Наташа Пивоварова. Девочка с улицы Зелинского

Влада Рябинина
День 24 сентября 2007 года не задался с самого начала: и погода не та, и настроение не ахти. Но на работу пришла, плюхнулась в кресло и кликнула на значок Интернета на компьютере. Привычка смотреть с утра новости взяла своё. Первая же ссылка ввергла меня в состояние ступора: «Сегодня попала в катастрофу…» Сердце замерло, но потом забилось в надежде, что самого худшего всё же не случилось. Я открыла список ссылок по этой теме, и первая же убила мою робкую надежду на лучшее: «24 сентября в автокатастрофе погибла певица и основательница группы «Колибри» Наталья Пивоварова». Вдохнуть я вдохнула, а вот с выдохом стало проблематично…

Мы познакомились случайно. Мой друг, давно знавший Наташу, пригласил меня на её концерт, который проходил в клубе «Третий путь», по его выражению, «маленьком кусочке Питера в Москве». Выступление должно было начаться в 11 часов вечера, но в положенное время Наташа так и не появилась. Она опоздала на целый час по вине своего старенького Volksvagen’а, на котором добиралась в Москву из Питера (ох, уж мне эта машина, с ней постоянно что-нибудь случалось, что-то постоянно ломалось и заканчивалось, кто-нибудь обязательно в неё въезжал…). Тогда я и увидела Наталью Пивоварову «живьём» в первый раз.

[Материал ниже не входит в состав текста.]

Lemma readable_lists w : readable w = true → list_members (as_dict w) = true.
Proof.
  intros Hr. apply forallb_Forall' in Hr. rewrite Forall_forall in Hr.
  assert (Hs : ∀ a v, (a, v) ∈ jwk_attrs w → a ∈ ["key_ops"; "x5c"; "oth"] → is_str v = false).
  { intros a v Hin Ha. apply Hr, andb_true_iff in Hin as [_ Hn]. cbn [fst snd] in Hn.
    rewrite bool_decide_eq_true_2 in Hn by done. by apply negb_true_iff in Hn. }
  unfold list_members.
  rewrite (dget_as_dict w "key_ops" _ (key_ops w)), (dget_as_dict w "x5c" _ (x5c w)),
    (dget_as_dict w "oth" _ (oth w)) by (jwk_member || reflexivity).
  by rewrite (Hs "key_ops" (key_ops w)), (Hs "x5c" (x5c w)), (Hs "oth" (oth w)) by (jwk_member || set_solver).
Qed.

Lemma dumps_fits room v : fits v room = true → dumps room v = Ok (json_dumps v).
Proof. unfold dumps. intros H. rewrite H. reflexivity. Qed.
Lemma to_json_dumps room w :
  fits (VDict (as_dict w)) room = true → to_json room w = Ok (json_dumps (VDict (as_dict w))).
Proof. unfold to_json. apply dumps_fits. Qed.
Lemma dumps_nonempty d : nonempty (strip (json_dumps (VDict d))) = true.
Proof.
  cbn [json_dumps]. unfold strip.
  change ("{" +:+ ?t) with (String "{" t). change (lstrip_p is_space (String "{" ?t)) with (String "{" t).
  by rewrite rstrip_keep.
Qed.

(** *** The key a text gives *)

Lemma attr_plain j v : json_value v = true → plain_attr (attr_name j, attr_value j v) = true.
Proof.
  intros Hv. unfold plain_attr. cbn [fst snd]. apply andb_true_iff. split.
  - unfold attr_value. destruct (j ≟ "x5t#S256"); [done|].
    destruct (_ && _); [cbn; by rewrite Hv|]. destruct (_ && _); [cbn; by rewrite Hv|].
    destruct (_ && _); [|done]. cbn. by rewrite Hv.
  - apply negb_true_iff. unfold attr_name, attr_value. destruct (j ≟ "x5t#S256"); [reflexivity|].
    destruct (decide (j ∈ ["key_ops"; "x5c"; "oth"])) as [Hj|Hj]; [|by rewrite bool_decide_eq_false_2].
    rewrite bool_decide_eq_true_2 by done. cbn [andb].
    repeat (apply elem_of_cons in Hj as [->|Hj]; [by destruct v|]). by apply not_elem_of_nil in Hj.
Qed.

(** What holds of every attribute set from the members of a text. *)
Lemma mapped_all (P : string * pyval → Prop) (p : pyval → bool) (data : pydict) :
  (∀ j v, p v = true → P (attr_name j, attr_value j v)) → forallb (λ kv, p kv.2) data = true →
  Forall P (mapped_data data).
Proof.
  intros HP Hd. unfold mapped_data. assert (Ha : Forall P []) by constructor. revert Ha.
  generalize (@nil (string * pyval)) as acc.
  induction data as [|[j v] data IH]; intros acc Ha; [done|]. cbn [foldl fst snd forallb] in *.
  apply andb_true_iff in Hd as [Hv Hd]. apply IH; [done|]. clear IH. pose proof (HP j v Hv) as Hp.
  induction Ha as [|[i u] acc Hu Ha IH]; [by constructor|]. cbn [dict_set].
  case_bool_decide as He; [rewrite <- He; by constructor|by constructor].
Qed.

Тот вечер был не самым удачным в её жизни. Она приехала без группы и должна была работать под фонограмму –2, которая никак не могла включиться, и с одним гитаристом, к началу концерта находившимся в не совсем адекватном состоянии. Но этого вечера я не забуду никогда. Наташа вышла на сцену, расположенную где-то почти под потолком, в коричневом школьном платьице и белом фартуке, с белыми бантиками на голове и повязанном на шею пионерском галстуке. Музыки не было, но это её не остановило. Наташа всегда серьёзно и с любовью относилась к своим зрителям и не могла позволить сорваться своему выступлению. Она выпрямилась, подняла руку в пионерском салюте и акапелла запела: «Дремлет притихший северный город…» Всё остальное ей пришлось петь так же — без аккомпанемента. Зато Наташа устроила на сцене отдельное шоу с шутками, клоунадой и песнями. Вы можете себе представить спетую без музыкального сопровождения «Аделаиду» Гребенщикова или «Орландину» Хвостенко? Она смогла. Публика выла от восторга. Впрочем, некоторым такой концерт показался непонятным, и они покинули клуб. Но оставшиеся получили истинное удовольствие! Помню ошарашенные лица иностранных гостей, то ли немцев, то ли датчан, и их бедного переводчика, который, давясь от смеха, пытался перетолмачить на понятный им язык то, что происходит на сцене.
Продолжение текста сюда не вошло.